(Stored data)
::::
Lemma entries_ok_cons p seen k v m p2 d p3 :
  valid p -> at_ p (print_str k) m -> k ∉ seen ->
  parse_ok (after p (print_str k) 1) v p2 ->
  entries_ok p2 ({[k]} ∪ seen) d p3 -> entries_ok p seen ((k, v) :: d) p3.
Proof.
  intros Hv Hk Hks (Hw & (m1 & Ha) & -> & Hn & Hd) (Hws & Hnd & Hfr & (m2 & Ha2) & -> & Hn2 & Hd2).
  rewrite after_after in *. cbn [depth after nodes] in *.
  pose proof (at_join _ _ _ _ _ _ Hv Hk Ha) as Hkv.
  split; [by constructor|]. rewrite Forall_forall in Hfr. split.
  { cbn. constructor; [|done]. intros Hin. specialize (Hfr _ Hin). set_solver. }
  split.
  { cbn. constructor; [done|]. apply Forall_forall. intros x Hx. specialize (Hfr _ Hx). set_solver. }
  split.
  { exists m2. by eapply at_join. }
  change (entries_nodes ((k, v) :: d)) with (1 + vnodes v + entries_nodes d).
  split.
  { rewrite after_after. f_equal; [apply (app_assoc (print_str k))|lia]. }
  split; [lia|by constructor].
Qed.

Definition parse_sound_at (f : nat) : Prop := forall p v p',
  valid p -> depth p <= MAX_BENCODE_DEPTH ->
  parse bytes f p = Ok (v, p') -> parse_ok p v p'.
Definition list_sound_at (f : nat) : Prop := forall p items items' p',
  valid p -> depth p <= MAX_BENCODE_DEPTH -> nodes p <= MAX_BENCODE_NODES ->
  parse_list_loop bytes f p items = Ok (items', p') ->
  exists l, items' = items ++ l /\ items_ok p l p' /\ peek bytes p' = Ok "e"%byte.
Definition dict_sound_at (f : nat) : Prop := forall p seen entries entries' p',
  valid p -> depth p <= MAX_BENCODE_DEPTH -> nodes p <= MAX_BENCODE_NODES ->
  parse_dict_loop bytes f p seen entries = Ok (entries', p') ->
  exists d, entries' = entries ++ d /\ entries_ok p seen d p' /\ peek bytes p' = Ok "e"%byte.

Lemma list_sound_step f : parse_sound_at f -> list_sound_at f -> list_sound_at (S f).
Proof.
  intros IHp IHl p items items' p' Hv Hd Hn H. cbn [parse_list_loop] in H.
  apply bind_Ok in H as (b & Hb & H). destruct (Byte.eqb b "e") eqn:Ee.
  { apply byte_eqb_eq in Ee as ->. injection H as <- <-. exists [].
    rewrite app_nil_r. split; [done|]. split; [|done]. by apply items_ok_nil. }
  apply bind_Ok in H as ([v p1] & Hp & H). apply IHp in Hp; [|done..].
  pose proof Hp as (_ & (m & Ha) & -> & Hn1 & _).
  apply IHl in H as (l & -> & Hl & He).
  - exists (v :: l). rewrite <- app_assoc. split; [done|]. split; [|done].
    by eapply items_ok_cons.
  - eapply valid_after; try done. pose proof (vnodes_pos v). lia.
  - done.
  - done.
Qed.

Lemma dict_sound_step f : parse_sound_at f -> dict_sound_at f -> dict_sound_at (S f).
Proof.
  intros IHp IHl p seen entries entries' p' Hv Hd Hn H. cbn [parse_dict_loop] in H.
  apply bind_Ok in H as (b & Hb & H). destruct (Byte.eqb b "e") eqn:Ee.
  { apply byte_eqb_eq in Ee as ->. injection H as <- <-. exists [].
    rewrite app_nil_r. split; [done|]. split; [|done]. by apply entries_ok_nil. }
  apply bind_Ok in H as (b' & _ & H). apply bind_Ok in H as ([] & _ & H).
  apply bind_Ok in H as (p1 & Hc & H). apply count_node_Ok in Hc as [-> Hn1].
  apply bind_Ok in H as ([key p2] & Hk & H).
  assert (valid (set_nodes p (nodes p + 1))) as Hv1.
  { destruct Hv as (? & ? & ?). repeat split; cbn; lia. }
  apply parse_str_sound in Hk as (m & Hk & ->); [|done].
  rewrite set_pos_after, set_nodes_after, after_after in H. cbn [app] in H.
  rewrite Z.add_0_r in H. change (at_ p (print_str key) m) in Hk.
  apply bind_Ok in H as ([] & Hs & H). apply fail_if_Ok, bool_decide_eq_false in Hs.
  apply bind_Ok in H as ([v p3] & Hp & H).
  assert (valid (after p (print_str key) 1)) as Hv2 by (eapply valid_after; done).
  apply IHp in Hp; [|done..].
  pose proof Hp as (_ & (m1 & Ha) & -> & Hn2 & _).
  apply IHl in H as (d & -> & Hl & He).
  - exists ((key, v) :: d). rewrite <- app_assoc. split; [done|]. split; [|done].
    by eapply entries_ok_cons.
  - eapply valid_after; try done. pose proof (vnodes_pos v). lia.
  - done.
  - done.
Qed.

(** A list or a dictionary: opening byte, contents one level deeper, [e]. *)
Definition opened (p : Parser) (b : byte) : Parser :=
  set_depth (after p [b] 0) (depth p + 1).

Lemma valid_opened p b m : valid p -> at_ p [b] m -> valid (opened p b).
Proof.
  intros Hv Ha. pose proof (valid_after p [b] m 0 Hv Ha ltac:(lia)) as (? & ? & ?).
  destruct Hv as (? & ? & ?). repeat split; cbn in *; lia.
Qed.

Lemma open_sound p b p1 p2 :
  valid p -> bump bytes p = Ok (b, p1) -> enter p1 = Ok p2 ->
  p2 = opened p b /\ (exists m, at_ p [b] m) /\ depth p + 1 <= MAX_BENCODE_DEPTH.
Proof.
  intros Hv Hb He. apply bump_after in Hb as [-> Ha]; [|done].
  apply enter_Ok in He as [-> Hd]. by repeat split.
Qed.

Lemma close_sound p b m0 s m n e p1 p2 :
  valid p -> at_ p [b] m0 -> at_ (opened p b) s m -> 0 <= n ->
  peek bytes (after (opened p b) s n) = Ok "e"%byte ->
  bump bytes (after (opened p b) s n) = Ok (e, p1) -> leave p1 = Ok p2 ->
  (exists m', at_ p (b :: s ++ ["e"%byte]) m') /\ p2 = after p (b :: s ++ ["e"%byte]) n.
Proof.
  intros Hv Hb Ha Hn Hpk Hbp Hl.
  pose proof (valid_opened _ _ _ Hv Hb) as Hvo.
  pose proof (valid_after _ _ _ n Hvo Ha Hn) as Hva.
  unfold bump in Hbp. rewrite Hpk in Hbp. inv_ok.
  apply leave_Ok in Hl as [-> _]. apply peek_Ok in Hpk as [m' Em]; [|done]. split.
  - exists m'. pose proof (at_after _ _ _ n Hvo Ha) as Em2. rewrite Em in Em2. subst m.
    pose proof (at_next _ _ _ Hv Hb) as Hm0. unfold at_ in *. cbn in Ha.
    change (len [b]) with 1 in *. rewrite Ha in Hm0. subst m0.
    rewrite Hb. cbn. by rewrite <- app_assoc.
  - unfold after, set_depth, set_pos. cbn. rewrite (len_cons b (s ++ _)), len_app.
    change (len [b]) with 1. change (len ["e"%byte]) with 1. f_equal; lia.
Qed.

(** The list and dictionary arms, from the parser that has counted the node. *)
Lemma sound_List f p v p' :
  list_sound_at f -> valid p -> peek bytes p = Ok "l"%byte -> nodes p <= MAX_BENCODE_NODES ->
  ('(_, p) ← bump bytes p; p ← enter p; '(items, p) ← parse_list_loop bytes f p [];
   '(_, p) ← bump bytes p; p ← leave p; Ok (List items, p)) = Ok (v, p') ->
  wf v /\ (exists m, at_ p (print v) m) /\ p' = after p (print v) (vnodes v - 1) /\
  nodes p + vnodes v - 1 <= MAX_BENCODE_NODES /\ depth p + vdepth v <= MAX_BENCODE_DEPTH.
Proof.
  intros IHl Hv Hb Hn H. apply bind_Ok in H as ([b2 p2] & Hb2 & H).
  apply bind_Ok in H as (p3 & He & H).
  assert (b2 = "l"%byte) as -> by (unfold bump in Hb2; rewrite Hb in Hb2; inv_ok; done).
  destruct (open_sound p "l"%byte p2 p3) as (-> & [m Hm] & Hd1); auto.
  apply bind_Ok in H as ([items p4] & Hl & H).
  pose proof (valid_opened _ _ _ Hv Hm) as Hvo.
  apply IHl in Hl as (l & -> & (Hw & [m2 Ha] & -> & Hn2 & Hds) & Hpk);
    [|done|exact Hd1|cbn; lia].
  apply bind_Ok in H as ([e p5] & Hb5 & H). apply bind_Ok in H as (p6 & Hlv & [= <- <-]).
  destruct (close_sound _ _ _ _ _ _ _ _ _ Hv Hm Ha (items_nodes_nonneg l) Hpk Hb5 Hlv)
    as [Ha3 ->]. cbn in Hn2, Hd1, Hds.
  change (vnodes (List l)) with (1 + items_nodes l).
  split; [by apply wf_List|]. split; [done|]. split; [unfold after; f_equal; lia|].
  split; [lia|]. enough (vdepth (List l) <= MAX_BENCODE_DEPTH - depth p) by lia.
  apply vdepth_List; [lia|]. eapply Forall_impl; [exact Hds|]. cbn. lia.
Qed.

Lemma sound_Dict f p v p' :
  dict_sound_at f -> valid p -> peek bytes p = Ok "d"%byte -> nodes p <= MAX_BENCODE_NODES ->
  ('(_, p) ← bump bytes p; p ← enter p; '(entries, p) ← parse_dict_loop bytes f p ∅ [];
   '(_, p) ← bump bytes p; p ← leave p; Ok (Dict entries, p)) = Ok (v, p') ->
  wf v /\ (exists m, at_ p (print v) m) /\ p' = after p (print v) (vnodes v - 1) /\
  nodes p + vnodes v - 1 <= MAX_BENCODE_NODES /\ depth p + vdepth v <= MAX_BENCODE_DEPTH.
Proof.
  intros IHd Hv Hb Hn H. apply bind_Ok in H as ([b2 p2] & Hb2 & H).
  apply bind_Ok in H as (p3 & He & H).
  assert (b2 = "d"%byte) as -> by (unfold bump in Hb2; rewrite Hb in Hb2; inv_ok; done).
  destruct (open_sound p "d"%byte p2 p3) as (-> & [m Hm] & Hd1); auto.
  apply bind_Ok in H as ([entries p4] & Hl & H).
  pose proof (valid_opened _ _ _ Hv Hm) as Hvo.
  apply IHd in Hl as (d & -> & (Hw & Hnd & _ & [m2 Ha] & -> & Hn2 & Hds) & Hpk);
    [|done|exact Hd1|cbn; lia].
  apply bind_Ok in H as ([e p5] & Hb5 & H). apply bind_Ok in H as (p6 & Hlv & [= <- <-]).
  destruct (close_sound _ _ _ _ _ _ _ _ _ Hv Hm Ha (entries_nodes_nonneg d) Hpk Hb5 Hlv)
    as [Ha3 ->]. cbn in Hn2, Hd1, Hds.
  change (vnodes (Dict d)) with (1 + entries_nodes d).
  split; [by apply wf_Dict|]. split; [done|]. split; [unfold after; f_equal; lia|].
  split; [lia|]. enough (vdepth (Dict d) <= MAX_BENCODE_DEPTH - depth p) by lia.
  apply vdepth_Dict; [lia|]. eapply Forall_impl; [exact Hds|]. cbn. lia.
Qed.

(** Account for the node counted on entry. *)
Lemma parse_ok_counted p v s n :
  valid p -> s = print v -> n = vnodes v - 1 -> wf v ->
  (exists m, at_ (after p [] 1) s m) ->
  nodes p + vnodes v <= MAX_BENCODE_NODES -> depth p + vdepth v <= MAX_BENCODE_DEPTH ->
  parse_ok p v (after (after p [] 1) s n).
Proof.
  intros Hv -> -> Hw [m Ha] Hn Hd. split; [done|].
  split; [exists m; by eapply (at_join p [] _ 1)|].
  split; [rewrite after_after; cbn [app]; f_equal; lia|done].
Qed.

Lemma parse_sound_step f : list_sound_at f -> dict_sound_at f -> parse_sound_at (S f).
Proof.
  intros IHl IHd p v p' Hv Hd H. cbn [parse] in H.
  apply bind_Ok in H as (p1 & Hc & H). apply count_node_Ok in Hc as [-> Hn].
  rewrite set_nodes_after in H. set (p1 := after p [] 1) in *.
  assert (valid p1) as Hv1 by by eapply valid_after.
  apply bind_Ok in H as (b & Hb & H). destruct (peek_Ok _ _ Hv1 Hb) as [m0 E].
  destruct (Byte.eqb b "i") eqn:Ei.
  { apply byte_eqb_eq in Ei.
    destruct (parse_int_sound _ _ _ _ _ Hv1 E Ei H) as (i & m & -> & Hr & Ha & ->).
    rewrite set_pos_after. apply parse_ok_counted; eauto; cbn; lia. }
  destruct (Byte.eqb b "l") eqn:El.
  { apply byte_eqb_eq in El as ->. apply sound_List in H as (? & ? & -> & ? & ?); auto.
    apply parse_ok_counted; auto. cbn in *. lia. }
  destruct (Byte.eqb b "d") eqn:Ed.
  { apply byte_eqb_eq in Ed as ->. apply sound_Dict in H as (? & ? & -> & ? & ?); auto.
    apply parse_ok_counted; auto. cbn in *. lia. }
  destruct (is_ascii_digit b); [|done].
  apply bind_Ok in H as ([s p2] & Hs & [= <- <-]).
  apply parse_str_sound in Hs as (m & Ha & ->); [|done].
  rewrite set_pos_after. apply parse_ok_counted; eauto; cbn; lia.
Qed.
::::
* [Problem description]
Copy every line of the entries above in which "pose" occurs.

* [Exercise output]
  pose proof (at_join _ _ _ _ _ _ Hv Hk Ha) as Hkv.
  pose proof Hp as (_ & (m & Ha) & -> & Hn1 & _).
  - eapply valid_after; try done. pose proof (vnodes_pos v). lia.
  pose proof Hp as (_ & (m1 & Ha) & -> & Hn2 & _).
  - eapply valid_after; try done. pose proof (vnodes_pos v). lia.
  intros Hv Ha. pose proof (valid_after p [b] m 0 Hv Ha ltac:(lia)) as (? & ? & ?).
  pose proof (valid_opened _ _ _ Hv Hb) as Hvo.
  pose proof (valid_after _ _ _ n Hvo Ha Hn) as Hva.
  - exists m'. pose proof (at_after _ _ _ n Hvo Ha) as Em2. rewrite Em in Em2. subst m.
    pose proof (at_next _ _ _ Hv Hb) as Hm0. unfold at_ in *. cbn in Ha.
  pose proof (valid_opened _ _ _ Hv Hm) as Hvo.
  pose proof (valid_opened _ _ _ Hv Hm) as Hvo.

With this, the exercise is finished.